Not exactly. My interest is more economic. Rockets and astronauts flying between planets and cities floating in space with no apparent purpose are interesting enough but don't make for a successful business. Resource extraction is the key, just like with the oil resource.
I want to know why we aren't generating electricity using the Fission age.
Afterall, it's good enough for the French.
Everybody knows already. Some may not have heard that a new permit is being applied for, and if the permit process works it could mean many new permits coming soon. Soon being 5 years in that industry.
I'm surprised that no one has chimed in yet with the theory that oil is a geologic process as opposed to rotten dinosaur.
Or the 'Anything into Oil' article that was all over about a year ago.
The Deep, Hot Biosphere
by Thomas Gold
foreword by Freeman Dyson
1992 paper
We are NOT going to run out of oil.
What we are going to run out of in America is oil that is easily obtained from areas which are environmentally approved for drilling.
To quote Jack Bruce, when it happens, "She's gone but I don't worry, for I am sitting on top of the world"!
You pessimist you! : )Heh... just call me Doctor Doom. ;')
The deal is that oil has just hit a new all time high per barrel, and that was without any special world events. So we are consuming 5 billion years of geological process in a few centuries. No big deal, we'll just burn this oil and then wait a billion years, then do it again.
Blame Haliburton greedy Exec's and Prez. Bush...
System converts smokestack heat to electricityThe key to the efficiency of the heat-scavenging system is that it uses propane vapour rather than steam to turn a turbine and drive an electricity generator. This allows it to be driven by low-temperature waste heat. When steam is used to turn a generator, it must be pressurised and raised to around 650 °C. Below 450 °C, the process no longer operates efficiently because the steam pressure drops too low.
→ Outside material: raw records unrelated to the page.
(* ===== verification/BandwidthCorrect.v ===== *)
(** Correctness of the bandwidth scheduler of Bandwidth.v: the grants respect the limits of
    every sender and every receiver, forbidden links get nothing, allowed links get the base
    bandwidth, the allowances stay in range, and no operation panics. *)

From S2P Require Import Prelude ShardLayout Bandwidth.

Local Open Scope Z_scope.

(** * Maps of links *)

Section link_maps.
Variable n : nat.

Definition in_range (l : ShardLink) : Prop := (sender l < n)%nat ∧ (receiver l < n)%nat.

Definition lmap_ok {T} (m : ShardLinkMap T) : Prop := num_indexes m = n ∧ length (link_data m) = (n * n)%nat.

Lemma link_index {T} (m : ShardLinkMap T) l : lmap_ok m → in_range l → (data_index_for_link m l < length (link_data m))%nat.
Proof. intros [Hn Hl] [Hs Hr]. unfold data_index_for_link. rewrite Hn, Hl. nia. Qed.

Lemma link_index_inj {T} (m : ShardLinkMap T) l l' :
  lmap_ok m → in_range l → in_range l' → data_index_for_link m l = data_index_for_link m l' → l = l'.
Proof.
  intros [Hn _] [Hs Hr] [Hs' Hr'] E. unfold data_index_for_link in E. rewrite Hn in E.
  destruct l as [s r], l' as [s' r']. simpl in *. assert (s = s') as -> by nia. f_equal. nia.
Qed.

Lemma new_lmap_ok {T} : lmap_ok (link_map_new n : ShardLinkMap T).
Proof. split; [done|]. simpl. apply length_replicate. Qed.

Lemma link_get_ok {T} (m : ShardLinkMap T) l : lmap_ok m → in_range l → is_Some (link_map_get m l).
Proof. intros Hm Hl. apply lookup_lt_is_Some. by apply link_index. Qed.

Lemma link_get_new {T} l : in_range l → link_map_get (link_map_new n : ShardLinkMap T) l = Some None.
Proof.
  intros Hl. unfold link_map_get. simpl. apply lookup_replicate_2.
  pose proof (link_index (link_map_new n : ShardLinkMap T) l new_lmap_ok Hl) as Hi. simpl in Hi.
  by rewrite length_replicate in Hi.
Qed.

Lemma link_insert_ok {T} (m : ShardLinkMap T) l v :
  lmap_ok m → in_range l →
  ∃ m', link_map_insert m l v = Some m' ∧ lmap_ok m' ∧ link_map_get m' l = Some (Some v) ∧
    ∀ l', in_range l' → l' ≠ l → link_map_get m' l' = link_map_get m l'.
Proof.
  intros Hm Hl. unfold link_map_insert. pose proof (link_index m l Hm Hl) as Hi.
  rewrite (proj2 (Nat.ltb_lt _ _)) by done. eexists. split; [done|]. split_and!.
  - destruct Hm. split; [done|]. simpl. by rewrite length_insert.
  - unfold link_map_get, data_index_for_link. simpl. by apply list_lookup_insert_eq.
  - intros l' Hl' Hne. unfold link_map_get, data_index_for_link. simpl. apply list_lookup_insert_ne.
    intros E. apply Hne. symmetry. by apply (link_index_inj m).
Qed.

Lemma elem_of_all_links l : l ∈ all_links n ↔ in_range l.
Proof.
  unfold all_links, in_range. rewrite list_elem_of_bind. setoid_rewrite list_elem_of_fmap. setoid_rewrite elem_of_seq.
  destruct l as [s r]; simpl. split; [intros (s' & (r' & [= -> ->] & ?) & ?); lia|].
  intros [Hs Hr]. exists s. split; [|lia]. exists r. split; [done|lia].
Qed.

(** The bandwidth on a link, zero when nothing was recorded. *)
Definition lval (m : ShardLinkMap Z) (l : ShardLink) : Z := default 0 (default None (link_map_get m l)).

Definition row (m : ShardLinkMap Z) (s : nat) : Z := sum_Z ((λ r, lval m (mkLink s r)) <$> seq 0 n).
Definition col (m : ShardLinkMap Z) (r : nat) : Z := sum_Z ((λ s, lval m (mkLink s r)) <$> seq 0 n).

Lemma sum_seq_ext (f g : nat → Z) k : (∀ i, (i < k)%nat → f i = g i) → sum_Z (f <$> seq 0 k) = sum_Z (g <$> seq 0 k).
Proof. intros Hfg. f_equal. apply list_fmap_ext. intros i x Hx%lookup_seq. apply Hfg. lia. Qed.

Lemma sum_seq_update (f g : nat → Z) k j :
  (j < k)%nat → (∀ i, (i < k)%nat → i ≠ j → g i = f i) →
  sum_Z (g <$> seq 0 k) = sum_Z (f <$> seq 0 k) + (g j - f j).
Proof.
  intros Hj Hg. replace k with (j + S (k - S j))%nat by lia. rewrite !seq_app, !fmap_app, !sum_Z_app. cbn [seq fmap list_fmap].
  rewrite (sum_seq_ext g f j) by (intros; apply Hg; lia).
  assert (∀ h : nat → Z, sum_Z (h <$> seq (S j) (k - S j)) = sum_Z ((λ i, h (S j + i)%nat) <$> seq 0 (k - S j))) as Hs.
  { intros h. rewrite <-(Nat.add_0_r (S j)) at 1. by rewrite <-fmap_add_seq, <-list_fmap_compose. }
  rewrite !sum_Z_cons. simpl Nat.add. rewrite !Hs.
  rewrite (sum_seq_ext (λ i, g (S j + i)%nat) (λ i, f (S j + i)%nat)) by (intros; apply Hg; lia). simpl. lia.
Qed.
This means that the heat in flue gases below 450 °C cannot be used to generate electricity, and so is lost to the atmosphere... This is one of the reasons why fossil-fuel-powered generating stations have an overall efficiency of only around 35 per cent... Daniel Stinger, a turbine engineer, and Farouk Mian, a petroleum engineer, have developed a surprisingly simple way to harness almost all this waste heat. They calculate that a second turbine, driven by the waste heat from the first, would capture almost all the remaining energy. The first turbine's waste heat would vaporise and pressurise still more propane to drive the second... The pair calculate that flue gases will then emerge at a relatively cool 55 °C... Promising as it sounds, Wow Energy's scheme, called a cascading closed loop cycle (CCLC), remains untested... CCLC also has another potential advantage. Because it cools smokestack emissions to about 55 °C, many pollutants that enter the atmosphere today, such as mercury oxide and cadmium oxide, would instead condense inside the stack, from where they could be disposed of safely through chemical treatment.
by Bob Holmes
May 04 2004
Pentagate by Thierry Meyssan |
9/11: The Big Lie by Thierry Meyssan |
Here's what I would do instead of trying to beam energy down. I would move the metal smelting industries into space, mine a few carefully chosen asteroids for iron and aluminum, and thereby eliminate about a third of the draw on the surface power grid. It's a side benefit. The main reason for space mining is that it can be done cheaper than earth mining and can be expanded to meet future demand such as we see with China and India coming on line.